A propos

Depuis 2011, nous menons une enquête au long court à partir de la nouvelle d’Edgar Allan Poe « Une descente dans le maelström » (1841). Considérant cette nouvelle comme un puissant outil de pensée, nous procédons à une collecte d’objets, de témoignages et de récits qui s’attachent à celui de Poe, permettant d’interroger les enjeux liés à la perception des risques environnementaux, et d’expérimenter les possibilités offertes par les récits et la fiction d’ouvrir de nouveaux espaces pour l’action.

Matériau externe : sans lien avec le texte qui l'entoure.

(* ===== verification/Transitions.v ===== *)
(** Interleaved components: a step function that an actor drives, and its executions.

A component that several tasks run at the same time is a state, a type of actors
and [step]: what the state becomes and which events show when that actor moves
next. A schedule is the list of the actors in the order they move. *)
From S2P Require Import Prelude.

Section system.
Context {S A L : Type}.

Inductive result :=
| Next (s : S) (out : list L)
| Crash                  (** undefined behaviour: code or data that is gone *)
| Stuck.                 (** the actor cannot move now *)

Context (step : S -> A -> result).

(** An execution: where the schedule leads, and the events on the way. *)
Fixpoint exec_from (s : S) (sched : list A) : option (S * list L) :=
  match sched with
  | [] => Some (s, [])
  | a :: sched' =>
      match step s a with
      | Next s' out =>
          '(s'', rest) ← exec_from s' sched';
          Some (s'', out ++ rest)
      | _ => None
      end
  end.

(** The states that can be reached. *)
Inductive reachable (start : S) : S -> Prop :=
| reach_start : reachable start start
| reach_step s a s' out : reachable start s -> step s a = Next s' out -> reachable start s'.

(** What every step keeps, of the events so far and the state, an execution keeps. *)
Lemma exec_invariant (P : list L -> S -> Prop) s sched s' log log0 :
  (forall log s a s' out, P log s -> step s a = Next s' out -> P (log ++ out) s') ->
  P log0 s -> exec_from s sched = Some (s', log) -> P (log0 ++ log) s'.
Proof.
  intros Hstep. revert s log0 log. induction sched as [|a sched IH]; intros s log0 log Hs; cbn.
  - intros [= <- <-]. by rewrite app_nil_r.
  - destruct (step s a) as [s1 out| |] eqn:Ha; [|done..].
    destruct (exec_from s1 sched) as [[s2 rest]|] eqn:He; [|done]. intros [= <- <-].
    rewrite app_assoc. eapply IH; [by eapply Hstep|exact He].
Qed.

(** The states reached by an execution from a reachable one. *)
Lemma exec_reachable start s sched s' log :
  reachable start s -> exec_from s sched = Some (s', log) -> reachable start s'.
Proof.
  intros Hs He. apply (exec_invariant (fun _ => reachable start) s sched s' log []); [|done..].
  intros _ s1 a s2 out. apply reach_step.
Qed.

(** The same for a property of the reachable states. *)
Lemma exec_preserves (P : S -> Prop) start s sched s' log :
  (forall s a s' out, reachable start s -> P s -> step s a = Next s' out -> P s') ->
  reachable start s -> P s -> exec_from s sched = Some (s', log) -> P s'.
Proof.
  intros Hstep Hs HP He.
  apply (exec_invariant (fun _ s => reachable start s /\ P s) s sched s' log []); [|done..].
  intros _ s1 a s2 out [Hr HP1] Ha. split; [by eapply reach_step|by eapply Hstep].
Qed.

Lemma exec_app s sched1 sched2 :
  exec_from s (sched1 ++ sched2) =
  '(s1, log1) ← exec_from s sched1; '(s2, log2) ← exec_from s1 sched2; Some (s2, log1 ++ log2).
Proof.
  revert s. induction sched1 as [|a sched1 IH]; intros s; cbn.
  - by destruct (exec_from s sched2) as [[]|].
  - destruct (step s a) as [s1 out| |]; [|done..]. rewrite IH. cbn.
    destruct (exec_from s1 sched1) as [[s2 log1]|]; [|done]. cbn.
    destruct (exec_from s2 sched2) as [[s3 log2]|]; [|done]. cbn. by rewrite app_assoc.
Qed.

End system.

Arguments result S L : clear implicits.
Arguments reach_start {S A L step start}.
Arguments reach_step {S A L step start} s a s' out _ _.
Arguments exec_reachable {S A L step start} s sched s' log _ _.

(** Updating a pool of tasks. *)
Lemma elem_of_insert {A} (l : list A) i x y : x ∈ <[i := y]> l -> y = x \/ x ∈ l.
Proof.
  intros [j Hj]%list_elem_of_lookup. rewrite list_lookup_insert in Hj.
  case_decide; [left; congruence|right; by eapply list_elem_of_lookup_2].
Qed.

Evocation du sort de trois marins pris au piège d’un gigantesque maelström (tourbillon) au nord de la Norvège, la nouvelle de Poe a souvent été reprise par des penseurs et théoriciens pour concevoir les dynamiques d’interdépendance entre l’homme et son environnement, dans une situation de danger imminent. En particulier, y est représentée de manière exemplaire la possibilité pour des acteurs intégrés à un environnement donné – qu’il s’agisse d’une environnement social, politique ou écologique – de saisir les dynamiques complexes de son évolution pour adapter leurs actions et éviter la catastrophe. Dans le récit, l’un des trois marins va progressivement parvenir à maîtriser sa peur, pour oberver l’ensemble des objets pris avec lui dans le maelström. De son observation empirique, il déduit une relation causale entre la forme de ces objets et la vitesse de leur descente, et comprend qu’un tonneau devient dans ce contexte un véhicule plus adapté que le bateau, ce qui lui permettra d’échapper au sort qui lui semblait assigné.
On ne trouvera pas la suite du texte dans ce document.